In this sequel to 'Easy Money' the lead character,JW, (Joel Kinnaman) learns that once you've walked in the shoes of a criminal there just may be no going back. (Cinedigm)
“Easy Money: Hard to Kill” is one of those collision-course movies where seemingly disparate storylines come together violently.
The first sequel to the huge Swedish hit “Easy Money,” it stars Joel Kinnaman (“Robocop,” “The Killing”) as JW, in his third year of prison and about to be let out on a leave for good behavior.
While imprisoned, he has bonded with Mrado (Dragomir Mrsic), whom he previously shot and put in a wheelchair. Prison apparently heals all wounds, or at least Swedish prison does.

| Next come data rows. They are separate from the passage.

Lemma isLetter_not_digit c : isLetter c = true -> isDigit c = false.
Proof.
  unfold isLetter, isDigit.
  destruct (Nat.leb_spec 48 (nat_of_ascii c)),
           (Nat.leb_spec (nat_of_ascii c) 57),
           (Nat.leb_spec 65 (nat_of_ascii c)),
           (Nat.leb_spec (nat_of_ascii c) 90),
           (Nat.leb_spec 97 (nat_of_ascii c)),
           (Nat.leb_spec (nat_of_ascii c) 122); simpl; try done; lia.
Qed.

Lemma decimalValue_nonneg digits acc : 0 <= acc -> 0 <= decimalValue acc digits.
Proof.
  revert acc. induction digits as [|c digits IH]; intros acc Ha; simpl; [done|].
  apply IH. lia.
Qed.

Lemma times_cases value m r :
  times value m = r
  <-> (value * m < 2 ^ 53 /\ r = Num (value * m))
      \/ (2 ^ 53 <= value * m /\ r = Beyond).
Proof.
  unfold times. destruct (Z.ltb_spec (value * m) (2 ^ 53)); split.
  - intros <-. by left.
  - intros [[_ ->]|[? _]]; [done|lia].
  - intros <-. by right.
  - intros [[? _]|[_ ->]]; [lia|done].
Qed.

(** X17: [parseTime] answers for the strings made of one or more decimal
    digits followed by one or more ASCII letters, and throws for every
    other string.  For such a string it answers the number times the
    factor of the unit, the unit being read without regard to case, as
    long as that product is below 2^53 (beyond, a double only
    approximates it); it throws when the unit is none of ms, s, m, h, d,
    except that the unit [constructor], which the table inherits, makes
    it answer NaN. *)
Theorem parseTime_characterised timeStr r :
  parseTime timeStr = Ok r
  <-> exists digits unit,
        timeStr = String.append digits unit
        /\ digits <> EmptyString /\ allChars isDigit digits = true
        /\ unit <> EmptyString /\ allChars isLetter unit = true
        /\ match unitOf (toLowerCase unit) with
           | Factor m =>
               let n := decimalValue 0 digits * m in
               (n < 2 ^ 53 /\ r = Num n) \/ (2 ^ 53 <= n /\ r = Beyond)
           | Inherited => r = NaN
           | Missing => False
           end.
Proof.
  unfold parseTime. split.
  - destruct (span_spec isDigit timeStr) as (H1 & H2 & _).
    destruct (span isDigit timeStr) as [value rest]. simpl in H1, H2.
    destruct (span_spec isLetter rest) as (G1 & G2 & _).
    destruct (span isLetter rest) as [unit tail]. simpl in G1, G2.
    destruct value as [|c value]; [done|].
    destruct unit as [|d unit]; [done|].
    destruct tail as [|x tail]; [|done].
    rewrite append_empty_r in G1. subst rest.
    intros Hr. exists (String c value), (String d unit).
    split; [done|]. split; [done|]. split; [done|]. split; [done|].
    split; [done|].
    destruct (unitOf (toLowerCase (String d unit)));
      [|by injection Hr as <-|done].
    injection Hr as Hr. cbv zeta. by apply times_cases.
  - intros (digits & unit & -> & Hd & Hda & Hu & Hua & Hr).
    rewrite (span_append isDigit digits unit Hda).
    2:{ destruct unit as [|c u]; [done|]. simpl in Hua.
        apply andb_true_iff in Hua as [Hc _]. by apply isLetter_not_digit. }
    rewrite <- (append_empty_r unit) at 1.
    rewrite (span_append isLetter unit EmptyString Hua I).
    destruct digits as [|c ds]; [done|]. destruct unit as [|d u]; [done|].
    destruct (unitOf (toLowerCase (String d u))); [|by subst|done].
    f_equal. by apply times_cases.
Qed.
Definition CourseMaterial_save (self : Instance CourseMaterial.t)
    : M CourseMaterial.t :=
  d ← get_db;
  t ← timezone_now;
  match self with
  | New fields =>
      let row := CourseMaterial_set_file_size
                   (fields (QuerySet.next_pk (CourseMaterial.id <$> materials d)) t) in
      modify_db (set_materials (fun rows => rows ++ [row]));;
      emit (Insert T_CourseMaterial (CourseMaterial.id row));;
      notify_students_on_new_material row true;;
      mret row
  | Stored row0 =>
      let row := CourseMaterial_set_file_size row0 in
      if bool_decide (is_Some (QuerySet.by_pk CourseMaterial.id (materials d)
                                              (CourseMaterial.id row)))
      then
        modify_db (set_materials
          (map (fun r => if bool_decide (CourseMaterial.id r = CourseMaterial.id row)
                         then row else r)));;
        emit (Update T_CourseMaterial (CourseMaterial.id row));;
        notify_students_on_new_material row false;;
        mret row
      else
        modify_db (set_materials (fun rows => rows ++ [row]));;
        emit (Insert T_CourseMaterial (CourseMaterial.id row));;
        notify_students_on_new_material row true;;
        mret row
  end.

(** ** courses/views.py *)

Inductive Method := GET | POST.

Meanwhile, a man named Jorge (Matias Varela) is in the process of pulling off a $10 million drug deal. And a pathetic weasel named Mahmoud (Fares Fares) has been reduced to stealing money from his sister’s wedding to pay off a huge debt.
These are all characters from “Easy Money,” but no prior knowledge of them is required. Director and co-writer Babak Najafi gets his trains barreling toward one another efficiently.
In fact, the slowest-moving storyline, at least at first, is JW’s. College-educated and bright, he has spent his time in prison developing financial software and expects to sell it while out on leave. But in this kind of movie, nothing goes as intended.
Soon enough, JW finds himself betrayed and in trouble; if he returns to prison it will be for a long time. So with Mrado’s help he comes up with a plan.
Jorge has a plan as well. So does Mahmoud. All of these plans intersect in mostly bloody and costly ways. Money, it turns out, isn’t so easy. And not everybody is hard to kill.
Thin, intense and yet somehow cool, Kinnaman is on his way to stardom, and it’s easy to see how these movies gave him lift off. This is a tough, crackling crime story, well-executed and tense throughout.